■ **Assignment**
Exactly as they appear below, repeat the lines from the one with "Fixpoint run (st" through the one with "(** The object", and no others.

■ **Records for this exercise**
════════
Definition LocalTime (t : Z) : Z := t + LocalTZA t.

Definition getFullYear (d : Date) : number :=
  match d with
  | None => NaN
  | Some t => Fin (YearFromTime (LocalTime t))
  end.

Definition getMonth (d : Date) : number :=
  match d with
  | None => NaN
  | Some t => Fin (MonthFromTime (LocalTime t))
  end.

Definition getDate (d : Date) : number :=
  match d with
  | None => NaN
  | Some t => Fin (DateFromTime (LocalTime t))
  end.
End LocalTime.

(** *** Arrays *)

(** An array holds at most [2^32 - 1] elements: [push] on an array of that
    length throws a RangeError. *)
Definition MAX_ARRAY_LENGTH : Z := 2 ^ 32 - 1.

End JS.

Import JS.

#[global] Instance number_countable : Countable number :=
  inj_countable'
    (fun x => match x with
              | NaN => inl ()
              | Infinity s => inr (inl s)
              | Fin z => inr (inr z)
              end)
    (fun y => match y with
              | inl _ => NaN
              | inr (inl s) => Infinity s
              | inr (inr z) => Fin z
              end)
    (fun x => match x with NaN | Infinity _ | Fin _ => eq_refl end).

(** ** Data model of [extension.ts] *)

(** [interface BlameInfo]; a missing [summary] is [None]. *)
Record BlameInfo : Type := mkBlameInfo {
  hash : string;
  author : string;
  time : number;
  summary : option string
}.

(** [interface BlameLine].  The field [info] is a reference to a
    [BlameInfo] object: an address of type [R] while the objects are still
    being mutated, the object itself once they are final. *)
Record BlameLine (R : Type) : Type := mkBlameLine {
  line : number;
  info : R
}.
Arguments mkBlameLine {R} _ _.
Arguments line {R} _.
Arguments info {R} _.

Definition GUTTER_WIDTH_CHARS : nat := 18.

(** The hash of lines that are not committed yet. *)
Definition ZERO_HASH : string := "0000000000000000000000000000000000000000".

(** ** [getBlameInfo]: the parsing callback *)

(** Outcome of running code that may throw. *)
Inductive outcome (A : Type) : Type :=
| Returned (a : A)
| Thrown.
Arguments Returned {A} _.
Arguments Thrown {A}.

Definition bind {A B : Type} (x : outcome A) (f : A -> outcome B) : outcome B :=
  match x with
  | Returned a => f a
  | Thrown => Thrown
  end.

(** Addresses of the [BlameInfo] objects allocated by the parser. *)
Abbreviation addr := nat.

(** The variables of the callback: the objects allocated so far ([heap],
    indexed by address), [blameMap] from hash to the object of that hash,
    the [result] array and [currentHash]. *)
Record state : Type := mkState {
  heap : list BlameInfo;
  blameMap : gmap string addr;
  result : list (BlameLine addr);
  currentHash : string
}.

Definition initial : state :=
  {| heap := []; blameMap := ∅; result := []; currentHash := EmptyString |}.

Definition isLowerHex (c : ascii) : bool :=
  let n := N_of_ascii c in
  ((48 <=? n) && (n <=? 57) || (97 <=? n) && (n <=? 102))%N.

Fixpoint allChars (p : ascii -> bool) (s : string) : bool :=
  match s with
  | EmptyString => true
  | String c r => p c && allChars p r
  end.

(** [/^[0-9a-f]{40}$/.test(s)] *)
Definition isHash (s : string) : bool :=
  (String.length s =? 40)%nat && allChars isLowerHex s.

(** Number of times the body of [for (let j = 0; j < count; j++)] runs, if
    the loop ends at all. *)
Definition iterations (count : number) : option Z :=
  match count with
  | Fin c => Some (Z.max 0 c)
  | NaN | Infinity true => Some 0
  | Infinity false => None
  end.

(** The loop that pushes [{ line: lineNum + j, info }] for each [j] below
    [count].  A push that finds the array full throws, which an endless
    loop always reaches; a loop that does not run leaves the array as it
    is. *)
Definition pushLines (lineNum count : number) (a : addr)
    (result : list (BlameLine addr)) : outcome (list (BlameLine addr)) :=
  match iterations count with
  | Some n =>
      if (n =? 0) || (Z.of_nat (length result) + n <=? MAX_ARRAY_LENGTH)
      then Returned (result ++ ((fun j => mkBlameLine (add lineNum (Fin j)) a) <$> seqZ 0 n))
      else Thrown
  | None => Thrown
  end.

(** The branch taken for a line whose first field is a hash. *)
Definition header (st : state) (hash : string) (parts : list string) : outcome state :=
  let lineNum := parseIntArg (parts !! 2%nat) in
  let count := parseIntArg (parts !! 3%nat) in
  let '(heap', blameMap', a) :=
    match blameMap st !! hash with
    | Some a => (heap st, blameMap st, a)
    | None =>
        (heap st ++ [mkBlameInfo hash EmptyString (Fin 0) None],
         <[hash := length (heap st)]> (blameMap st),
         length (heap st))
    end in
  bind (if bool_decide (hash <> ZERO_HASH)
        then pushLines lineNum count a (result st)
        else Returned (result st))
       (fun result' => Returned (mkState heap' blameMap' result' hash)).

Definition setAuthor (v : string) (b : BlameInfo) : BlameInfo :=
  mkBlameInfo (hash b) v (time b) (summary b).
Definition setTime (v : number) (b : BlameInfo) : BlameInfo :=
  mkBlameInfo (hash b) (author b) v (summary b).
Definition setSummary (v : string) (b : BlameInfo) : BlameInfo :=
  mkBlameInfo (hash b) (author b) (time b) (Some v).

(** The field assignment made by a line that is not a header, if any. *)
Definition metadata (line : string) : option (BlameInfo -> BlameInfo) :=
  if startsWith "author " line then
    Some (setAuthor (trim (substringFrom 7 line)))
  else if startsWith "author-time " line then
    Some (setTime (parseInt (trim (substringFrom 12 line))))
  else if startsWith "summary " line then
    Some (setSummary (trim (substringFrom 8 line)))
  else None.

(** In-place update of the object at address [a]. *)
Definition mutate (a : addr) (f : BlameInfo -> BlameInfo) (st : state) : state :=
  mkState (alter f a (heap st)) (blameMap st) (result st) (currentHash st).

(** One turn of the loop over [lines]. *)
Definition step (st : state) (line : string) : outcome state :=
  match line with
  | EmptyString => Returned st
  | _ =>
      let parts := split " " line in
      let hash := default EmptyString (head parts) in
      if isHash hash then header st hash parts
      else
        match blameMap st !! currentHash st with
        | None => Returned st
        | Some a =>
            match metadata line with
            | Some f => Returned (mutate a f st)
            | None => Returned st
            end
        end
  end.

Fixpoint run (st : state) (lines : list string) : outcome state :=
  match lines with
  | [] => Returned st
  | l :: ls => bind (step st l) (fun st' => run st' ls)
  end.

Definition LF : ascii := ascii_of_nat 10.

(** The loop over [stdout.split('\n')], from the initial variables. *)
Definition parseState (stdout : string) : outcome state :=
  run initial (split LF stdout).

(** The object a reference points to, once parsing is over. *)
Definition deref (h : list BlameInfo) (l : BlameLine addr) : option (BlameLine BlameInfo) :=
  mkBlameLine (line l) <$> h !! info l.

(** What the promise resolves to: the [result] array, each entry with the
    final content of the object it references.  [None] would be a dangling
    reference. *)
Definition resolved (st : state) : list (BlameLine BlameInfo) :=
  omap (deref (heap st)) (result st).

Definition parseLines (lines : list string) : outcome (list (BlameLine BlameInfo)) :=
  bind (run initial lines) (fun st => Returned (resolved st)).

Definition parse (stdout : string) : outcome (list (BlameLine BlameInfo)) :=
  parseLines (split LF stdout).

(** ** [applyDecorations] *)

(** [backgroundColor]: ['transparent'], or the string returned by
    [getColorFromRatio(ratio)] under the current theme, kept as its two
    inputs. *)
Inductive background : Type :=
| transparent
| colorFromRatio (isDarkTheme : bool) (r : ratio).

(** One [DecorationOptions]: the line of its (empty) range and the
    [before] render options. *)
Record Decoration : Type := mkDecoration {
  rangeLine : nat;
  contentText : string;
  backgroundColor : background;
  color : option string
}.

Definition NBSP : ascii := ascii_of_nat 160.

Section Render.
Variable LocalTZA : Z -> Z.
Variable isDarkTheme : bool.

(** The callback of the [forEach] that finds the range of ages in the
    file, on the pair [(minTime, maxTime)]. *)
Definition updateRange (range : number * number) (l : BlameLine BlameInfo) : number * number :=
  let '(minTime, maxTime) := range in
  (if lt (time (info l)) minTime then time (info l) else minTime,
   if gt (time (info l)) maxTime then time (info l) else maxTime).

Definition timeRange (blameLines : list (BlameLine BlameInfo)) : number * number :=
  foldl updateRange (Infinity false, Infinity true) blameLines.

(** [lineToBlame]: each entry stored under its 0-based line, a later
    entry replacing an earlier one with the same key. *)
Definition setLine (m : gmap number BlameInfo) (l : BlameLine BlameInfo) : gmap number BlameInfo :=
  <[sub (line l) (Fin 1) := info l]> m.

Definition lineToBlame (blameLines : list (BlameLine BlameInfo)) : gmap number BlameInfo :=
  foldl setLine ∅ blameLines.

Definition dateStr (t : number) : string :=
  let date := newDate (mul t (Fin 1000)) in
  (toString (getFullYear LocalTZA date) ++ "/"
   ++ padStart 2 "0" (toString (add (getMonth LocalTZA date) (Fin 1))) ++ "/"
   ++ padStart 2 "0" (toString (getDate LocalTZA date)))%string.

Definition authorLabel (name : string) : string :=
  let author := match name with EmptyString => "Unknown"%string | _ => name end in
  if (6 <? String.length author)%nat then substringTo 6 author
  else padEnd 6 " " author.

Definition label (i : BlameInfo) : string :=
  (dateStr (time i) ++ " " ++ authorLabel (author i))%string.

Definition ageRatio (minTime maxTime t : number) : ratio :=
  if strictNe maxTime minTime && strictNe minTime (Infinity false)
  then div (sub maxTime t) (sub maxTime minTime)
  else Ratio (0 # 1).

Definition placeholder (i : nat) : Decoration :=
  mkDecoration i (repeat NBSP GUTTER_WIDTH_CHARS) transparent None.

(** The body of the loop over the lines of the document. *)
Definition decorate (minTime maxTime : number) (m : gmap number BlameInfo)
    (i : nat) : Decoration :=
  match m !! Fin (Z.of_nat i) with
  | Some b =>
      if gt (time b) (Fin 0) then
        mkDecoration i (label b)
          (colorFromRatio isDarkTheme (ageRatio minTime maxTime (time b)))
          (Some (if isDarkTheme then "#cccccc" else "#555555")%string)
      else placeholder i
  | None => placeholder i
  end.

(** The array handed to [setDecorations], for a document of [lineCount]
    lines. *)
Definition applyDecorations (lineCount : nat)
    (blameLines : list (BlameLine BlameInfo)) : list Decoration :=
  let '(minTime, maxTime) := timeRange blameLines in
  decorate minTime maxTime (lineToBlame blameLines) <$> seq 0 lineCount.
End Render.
════════
■ **Solution to the exercise**
Fixpoint run (st : state) (lines : list string) : outcome state :=
  match lines with
  | [] => Returned st
  | l :: ls => bind (step st l) (fun st' => run st' ls)
  end.

Definition LF : ascii := ascii_of_nat 10.

(** The loop over [stdout.split('\n')], from the initial variables. *)
Definition parseState (stdout : string) : outcome state :=
  run initial (split LF stdout).

(** The object a reference points to, once parsing is over. *)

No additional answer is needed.